I have an asp.net page with a WebMethod on it to pass JSON back to my javascript.
Bellow is the web method:
[WebMethod]
public static string getData(Dictionary<string, string> d) {
string response = "{ \"firstname\": \"John\", \"lastname\": \"Smith\" }";
return response;
}
When this is returned to the client it is formatted as follows:
{ \"d\": \"{ \"firstname\": \"John\", \"lastname\": \"Smith\" }\" }
The problem is the double quotes wrapping everything under 'd'. Is there something I've missed in the web method or some other means of returning the data without the quotes? I don't really want to be stripping it out on the client everytime. Also I've seen other articles where this doesn't happen.
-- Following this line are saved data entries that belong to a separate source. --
(* ===== verification/Handover.v ===== *)
(** * From the host's state to the client's

    [encode_to_state_bytes] and [build]: what the client decodes from the host's
    bytes are the tries the host encoded, digests included, when the parent header
    has the state root and every storage trie belongs to an account whose path is
    there. *)

From stdpp Require Import sorting.
From S2P Require Import Prelude External Node Hp Mpt Trie TrieLaws TrieHash MptRefine MptHash MptSpec.
From S2P Require Import TrieMap View Stateless Codec CodecLaws TrieBounds Decode Evm State StateSpec.
From S2P Require Import Client ClientSpec.

Section unique.
Context `{CratesOk}.

(** An arena holds one trie. *)
Lemma represents_unique m a c : represents m a → represents m c → root a = root c → a = c.
Proof.
  revert c. induction a as [i|i d|i p v|i p a IH|i cs IH] using atrie_nested_ind; intros c Ha Hc Hr;
    pose proof (represents_root _ _ Ha) as [Hsa _]; pose proof (represents_root _ _ Hc) as [Hsc _];
    unfold stored in Hsa, Hsc; rewrite <-Hr, Hsa in Hsc; injection Hsc as Hsc;
    destruct c as [j|j d'|j p' v'|j p' c|j cs']; cbn [root data] in *; try done; subst j.
  - done.
  - by injection Hsc as ->.
  - by injection Hsc as -> ->.
  - injection Hsc as -> Hrc. f_equal. apply IH; [by eapply represents_extension..|done].
  - injection Hsc as Hcs. f_equal. apply list_eq. intros j. apply (f_equal (.!! j)) in Hcs.
    rewrite !list_lookup_fmap in Hcs. destruct (cs !! j) as [[x|]|] eqn:Hj, (cs' !! j) as [[y|]|] eqn:Hj'; try done.
    injection Hcs as Hxy. do 2 f_equal. apply (IH j x Hj); [by eapply represents_child..|done].
Qed.

Lemma models_unique m t t' : models m t → models m t' → t = t'.
Proof.
  intros (a & Ha & Hra & <- & _) (c & Hc & Hrc & <- & _). f_equal. apply (represents_unique m); [done|done|congruence].
Qed.

(** [m'] has the trie of [m]. *)
Definition same_trie (m m' : Mpt) : Prop := ∀ t, models m t → models m' t.

Lemma same_trie_intro m m' t : models m t → models m' t → same_trie m m'.
Proof. intros Hm Hm' t' Ht. by rewrite <-(models_unique m t t' Hm Ht). Qed.

Lemma stands_for_same n m m' M : same_trie m m' → stands_for n m M → stands_for n m' M.
Proof.
  intros Hsame [(t & T & Hm & Hrest)|[-> Hm]]; [left; exists t, T|right; split; [done|]].
  - split; [by apply Hsame|done].
  - by apply Hsame.
Qed.

(** A view of a trie that has encodings has one. *)
Lemma view_sized t T : view t T → well_formed T → sized T → sized t.
Proof.
  revert T. induction t as [|d|path v|path c IH|cs IH] using trie_nested_ind; intros T Hv Hwf Hs;
    inversion Hv as [? ? Href| | |? ? C Hc|? ds Hlen Hslots Hnone]; subst; try done.
  - constructor. by eapply trie_ref_digest_length.
  - inversion Hwf; subst. inversion Hs as [| | |? ? Hp Hpay Hsc|]; subst. cbn [trie_payload] in Hpay.
    constructor; [done| |by eapply IH]. cbn [trie_payload]. by rewrite (view_ref c C).
  - inversion Hwf as [| | | |? Hl Hwcs]; subst. inversion Hs as [| | | |? Hpay Hscs]; subst. cbn [trie_payload] in Hpay.
    constructor.
    + cbn [trie_payload]. assert (slot_bytes <$> cs = slot_bytes <$> ds) as ->; [|done].
      apply list_eq. intros i. rewrite !list_lookup_fmap. destruct (cs !! i) as [o|] eqn:Hi.
      * destruct (view_slot _ _ _ _ Hslots Hnone Hi) as (o' & -> & Ho).
        destruct o as [c|], o' as [d|]; try done. cbn. by rewrite (view_ref c d).
      * apply lookup_ge_None in Hi. by rewrite lookup_ge_None_2 by lia.
    + intros i c Hi. destruct (Hslots i c Hi) as (d & Hd & Hcd). by eapply IH; eauto.
Qed.

Lemma stands_for_portable m M :
  stands_for 32 m M → sized (map_trie M) → ∃ t, models m t ∧ canonical t ∧ sized t ∧ trie_hash t = map_root M.
Proof.
  intros Hst Hs. destruct (stands_for_hash _ _ _ Hst) as (m' & Hh & _).
  destruct Hst as [(t & T & Hm & Hct & Hu & Hv & HcT & HuT & HrT & Hc)|[-> Hm]].
  - exists t. destruct (models_hash _ _ Hm) as (m2 & Hh2 & _). assert (trie_hash t = map_root M) as Hroot by congruence.
    split_and!; [done|done| |done].
    destruct (map_trie_ok 32 M) as (HctM & HuM & HrM & HcM); [exact (proj2 Hc)|].
    assert (T = map_trie M) as -> by (by eapply (contents_unique 32)).
    eapply view_sized; [done| |done]. destruct HcT as [->|HcT]; [constructor|by apply canonical_wf].
  - exists (TDigest EMPTY_ROOT_HASH). split_and!; [done|right; constructor; auto with reth|constructor; auto with reth|].
    destruct (models_hash _ _ Hm) as (m2 & Hh2 & _). congruence.
Qed.

(** The client's check accepts what the host encoded. *)
Lemma decode_checked_encoded `{!Evm} m t k mm :
  canonical t → sized t → addressable (trie_encode t) → models m t →
  ∃ m', decode_checked (trie_encode t) k (trie_hash t) mm = Ok m' ∧ models m' t.
Proof.
  intros Hct Hs Ha Hm.
  assert (∃ m2 rest, decode_trie (trie_encode t) k = Ok (m2, rest) ∧ models m2 t) as (m2 & rest & Hdec & Hm2).
  { destruct Hct as [->|Hct].
    - exists new, (trie_encode TNull). split; [|apply models_new].
      unfold decode_trie. rewrite decide_True; [done|]. reflexivity.
    - destruct (decode_encode t [] k) as (m2 & Hdec & Hm2); rewrite ?app_nil_r in *; eauto. }
  unfold decode_checked. rewrite Hdec. cbn [map_err mbind outcome_bind].
  destruct (models_hash _ _ Hm2) as (m3 & -> & Hm3 & _). rewrite decide_False by (by intros ?).
  by exists m3.
Qed.
End unique.

Section handover.
Context `{EvmOk, !CratesOk}.

(** ** Encoding *)

(** The entry of one storage trie. *)
Definition encoded_entry (e : B256 * Mpt) (o : B256 * nat * bytes) : Prop :=
  o.1.1 = e.1 ∧ ∃ t, models e.2 t ∧ o.2 = trie_encode t.

Lemma encode_storage_spec l s :
  NoDup l.*1 → (∀ h m, (h, m) ∈ l → storage_tries s !! h = Some m ∧ ∃ t, models m t) →
  ∃ out s', mapM encode_storage l s = (Ok out, s') ∧ Forall2 encoded_entry l out.
Proof.
  revert s. induction l as [|[h m] l IH]; intros s Hnd Hall; [by exists [], s; split|].
  cbn [fmap list_fmap] in Hnd. apply NoDup_cons in Hnd as [Hni Hnd].
  destruct (Hall h m) as (Hh & t & Ht); [left|]. destruct (models_encode m t Ht) as (m' & Henc & _ & _).
  set (s1 := mkEthereumState (state_trie s) (<[h := m']> (storage_tries s))).
  destruct (IH s1 Hnd) as (out & s2 & Hrun & Hout).
  { intros h' m1 Hin. destruct (Hall h' m1) as [Hh' Hm1]; [by right|]. split; [|done]. cbn.
    rewrite lookup_insert_ne; [done|]. intros <-. apply Hni. by apply (list_elem_of_fmap_2 fst _ (h, m1)). }
  exists ((h, num_nodes m, trie_encode t) :: out), s2. split.
  - assert (encode_storage (h, m) s = (Ok (h, num_nodes m, trie_encode t), s1)) as Hone.
    { unfold encode_storage. by erewrite machine_bind_ok by (by apply (on_storage_ok h encode_trie s m _ m')). }
    cbn [mapM]. erewrite machine_bind_ok by exact Hone. by erewrite machine_bind_ok by exact Hrun.
  - constructor; [|done]. split; [done|]. by exists t.
Qed.

Lemma encode_state_spec s st :
  models (state_trie s) st → (∀ h m, storage_tries s !! h = Some m → ∃ t, models m t) →
  ∃ entries s', encode_to_state_bytes s = (Ok (mkEthereumStateBytes (num_nodes (state_trie s), trie_encode st) entries), s') ∧
    NoDup entries.*1.*1 ∧ (∀ h, is_Some (storage_tries s !! h) → h ∈ entries.*1.*1) ∧
    ∀ o, o ∈ entries → ∃ m t, storage_tries s !! o.1.1 = Some m ∧ models m t ∧ o.2 = trie_encode t.
Proof.
  intros Hst Hall. unfold encode_to_state_bytes. rewrite machine_bind_get.
  destruct (models_encode _ _ Hst) as (m' & Henc & _ & _).
  set (s1 := mkEthereumState m' (storage_tries s)).
  assert (on_state encode_trie s = (Ok (trie_encode st), s1)) as Hone.
  { unfold on_state. by rewrite Henc. }
  erewrite machine_bind_ok by exact Hone.
  destruct (encode_storage_spec (map_to_list (storage_tries s)) s1) as (out & s2 & Hrun & Hout).
  { apply NoDup_fst_map_to_list. }
  { intros h m Hin. apply elem_of_map_to_list in Hin. split; [done|by eapply Hall]. }
  erewrite machine_bind_ok by exact Hrun. eexists _, s2. split; [done|].
  assert (merge_sort by_address out ≡ₚ out) as Hp by apply merge_sort_Permutation.
  assert (out.*1.*1 = (map_to_list (storage_tries s)).*1) as Hkeys.
  { clear -Hout. induction Hout as [|e o l out [He _] Hout IH]; [done|]. cbn. by rewrite He, IH. }
  split_and!.
  - rewrite Hp, Hkeys. apply NoDup_fst_map_to_list.
  - intros h [m Hm]. rewrite Hp, Hkeys. apply (list_elem_of_fmap_2 fst _ (h, m)). by apply elem_of_map_to_list.
  - intros o Ho. rewrite Hp in Ho. apply list_elem_of_lookup in Ho as [i Hi].
    destruct (Forall2_lookup_r _ _ _ _ _ Hout Hi) as ([h m] & Hl & Hkey & t & Hm & Henct). cbn in Hkey.
    exists m, t. rewrite Hkey. split_and!; [|done|done]. apply elem_of_map_to_list. by eapply list_elem_of_lookup_2.
Qed.

(** ** Decoding *)

Lemma get_rlp_there m W h :
  world_ok W → get m h = Ok (account_trie W !! h) → get_rlp (T:=TrieAccount) m h = Ok (accounts W !! h).
Proof.
  intros HW Hg. unfold get_rlp. rewrite Hg. cbn [mbind outcome_bind]. unfold account_trie. rewrite lookup_fmap.
  destruct (accounts W !! h) as [a|] eqn:Ha; cbn; [|done]. destruct (account_fields _ HW _ _ Ha) as (? & ? & ?).
  rewrite account_roundtrip; [done|done|done| |done].
  rewrite (account_root _ HW _ _ Ha). by eapply map_root_length, slot_trie_keys.
Qed.

(** What the entry needs to be accepted, and to give the trie it was made from. *)
Record entry_fits (W : World) (st : Mpt) (s : EthereumState) (o : B256 * nat * bytes) : Prop := {
  entry_account : get st o.1.1 = Ok (account_trie W !! o.1.1);
  entry_trie : ∃ m t, storage_tries s !! o.1.1 = Some m ∧ models m t ∧ canonical t ∧ sized t ∧
    trie_hash t = map_root (slot_trie (slots W o.1.1)) ∧ o.2 = trie_encode t ∧ addressable o.2;
}.

Lemma build_storage_accepts W st s entries tries :
  world_ok W → Forall (entry_fits W st s) entries → NoDup entries.*1.*1 →
  ∃ tries', build_storage_tries st entries tries = Ok tries' ∧
    (∀ h, h ∉ entries.*1.*1 → tries' !! h = tries !! h) ∧
    (∀ h, h ∈ entries.*1.*1 → ∃ m m', storage_tries s !! h = Some m ∧ tries' !! h = Some m' ∧ same_trie m m').
Proof.
  intros HW Hall. revert tries. induction Hall as [|[[h n] buf] entries [Hacc (m & t & Hh & Hm & Hct & Hs & Hroot & Hbuf & Ha)] Hall IH];
    intros tries Hnd; [exists tries; split_and!; [done|done|by intros h ?%elem_of_nil]|].
  cbn [fst snd] in *. cbn [fmap list_fmap fst] in Hnd. apply NoDup_cons in Hnd as [Hni Hnd].
  cbn [build_storage_tries]. rewrite (get_rlp_there st W h HW Hacc). cbn [map_err mbind outcome_bind].
  set (expected := match accounts W !! h with Some a => ta_storage_root a | None => EMPTY_ROOT_HASH end).
  assert (expected = trie_hash t) as Hexp.
  { unfold expected. rewrite Hroot. destruct (accounts W !! h) as [a|] eqn:Hah; [by apply (account_root _ HW)|].
    rewrite (slots_absent _ HW _ Hah). unfold slot_trie. rewrite fmap_empty. done. }
  rewrite Hexp. subst buf.
  destruct (decode_checked_encoded m t n (λ actual, ParentStorageRootMismatch h actual (trie_hash t)) Hct Hs Ha Hm)
    as (m' & -> & Hm'). cbn [mbind outcome_bind].
  destruct (IH (<[h := m']> tries) Hnd) as (tries' & Hrun & Hout & Hin). exists tries'. split_and!; [done| |].
  - intros h' Hh'. cbn in Hh'. apply not_elem_of_cons in Hh' as [Hne Hh']. rewrite Hout by done. by rewrite lookup_insert_ne.
  - intros h' Hh'. cbn in Hh'. apply elem_of_cons in Hh' as [->|Hh']; [|by apply Hin].
    exists m, m'. split_and!; [done|by rewrite Hout, lookup_insert_eq|by eapply same_trie_intro].
Qed.

(** The states have the same tries. *)
Record same_tries (s s' : EthereumState) : Prop := {
  same_state : same_trie (state_trie s) (state_trie s');
  same_storage h : match storage_tries s !! h, storage_tries s' !! h with
                   | Some m, Some m' => same_trie m m'
                   | None, None => True
                   | _, _ => False
                   end;
}.

(** A state that can be handed over: its tries stand for the world's, and the
    accounts of the storage tries can be looked up. *)
Record portable (W : World) (s : EthereumState) : Prop := {
  portable_backs : backs W s;
  portable_sized : sized (map_trie (account_trie W));
  portable_slots h m : storage_tries s !! h = Some m →
    sized (map_trie (slot_trie (slots W h))) ∧ get (state_trie s) h = Ok (account_trie W !! h);
}.

(** The byte strings are short enough for their nodes to be counted. *)
Definition bytes_fit (b : EthereumStateBytes) : Prop :=
  addressable (sb_state_trie b).2 ∧ ∀ o, o ∈ sb_storage_tries b → addressable o.2.

Lemma handover W s b s1 current ancestors codes parent :
  world_ok W → portable W s → encode_to_state_bytes s = (Ok b, s1) → bytes_fit b →
  ancestors !! 0 = Some parent → hd_state_root parent = world_root W →
  ∃ s', build (mkClientExecutorInput current ancestors b codes) =
    Ok (mkInputWithState (mkClientExecutorInput current ancestors b codes) s') ∧ same_tries s s'.
Proof.
  intros HW [Hb Hsz Hslots] Henc [Hfit Hfits] Hparent Hroot.
  destruct (stands_for_portable _ _ (backs_state _ _ Hb) Hsz) as (st & Hst & Hct & Hs & Hh).
  assert (∀ h m, storage_tries s !! h = Some m → ∃ t, models m t ∧ canonical t ∧ sized t ∧
    trie_hash t = map_root (slot_trie (slots W h))) as Hall.
  { intros h m Hm. apply stands_for_portable; [by apply (backs_storage _ _ Hb)|by eapply Hslots]. }
  destruct (encode_state_spec s st Hst) as (entries & s2 & Hrun & Hnd & Hin & Hent).
  { intros h m Hm. destruct (Hall h m Hm) as (t & Ht & _). by exists t. }
  rewrite Henc in Hrun. injection Hrun as -> <-. cbn [sb_state_trie sb_storage_tries snd] in *.
  unfold build. cbn [parent_state_bytes sb_state_trie ancestor_headers sb_storage_tries].
  unfold index. rewrite Hparent. cbn [mbind outcome_bind]. rewrite Hroot. unfold world_root. rewrite <-Hh.
  destruct (decode_checked_encoded (state_trie s) st (num_nodes (state_trie s))
    (λ actual, ParentStateRootMismatch actual (trie_hash st)) Hct Hs Hfit Hst) as (m' & -> & Hm').
  cbn [mbind outcome_bind].
  destruct (build_storage_accepts W m' s entries ∅ HW) as (tries' & -> & Hout & Htries); [|done|].
  { apply Forall_forall. intros o Ho. destruct (Hent o Ho) as (m & t & Hm & Ht & Hbuf). split.
    - destruct (Hslots _ _ Hm) as [_ Hg]. rewrite (models_get _ _ _ Hm'), <-(models_get _ _ _ Hst). exact Hg.
    - destruct (Hall _ _ Hm) as (t' & Ht' & Hct' & Hs' & Hh'). assert (t' = t) as -> by (by eapply models_unique).
      exists m, t. split_and!; try done. by apply Hfits. }
  cbn [mbind outcome_bind]. eexists. split; [done|]. split; cbn [state_trie storage_tries].
  - by eapply same_trie_intro.
  - intros h. destruct (decide (h ∈ entries.*1.*1)) as [Hh1|Hh1].
    + destruct (Htries h Hh1) as (m & m2 & -> & -> & Hsame). done.
    + rewrite Hout by done. rewrite lookup_empty. destruct (storage_tries s !! h) eqn:Hm; [|done].
      apply Hh1, Hin. by rewrite Hm.
Qed.
End handover.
Any help would be appreciated thanks.
I assume that you want to return the JSON representation of the object
{
firstname:"John",
lastname:"Smith"
}
but your method signature is returning a string. The ASP.Net framework serialisation is correctly serialising the string response
. Put another way, if your function was
string response = "foo";
return response;
You would not be surprised if the output was
{"d":{"foo"}}
It just happens that response
has double quotes that need to be escaped.
You obviously just want to get at the object. You have 2 options: -
1) use eval
in your javascript to turn the string into an object e.g.
function onSuccessCallback(retval) {
var obj = eval(retval.d);
}`
2) or (and this is my prefered solution) have your method return an actual object and let the JSON serialisationof the framework do the heavy lifting for you
[WebMethod]
public static object getData(Dictionary<string, string> d) {
var response = new { firstname = "John", lastname="Smith" };
return response;
}
You will see that this generates the response that you probably originally expected (e.g.
{"d":{"firstname":"John", "lastname":"Smith"}}
Actually this entire issue exists because you're trying to out-think ASP.Net web services. You need to setup a class for your data to be returned and use that class (or List(of YourClass)) to queue up results and return them.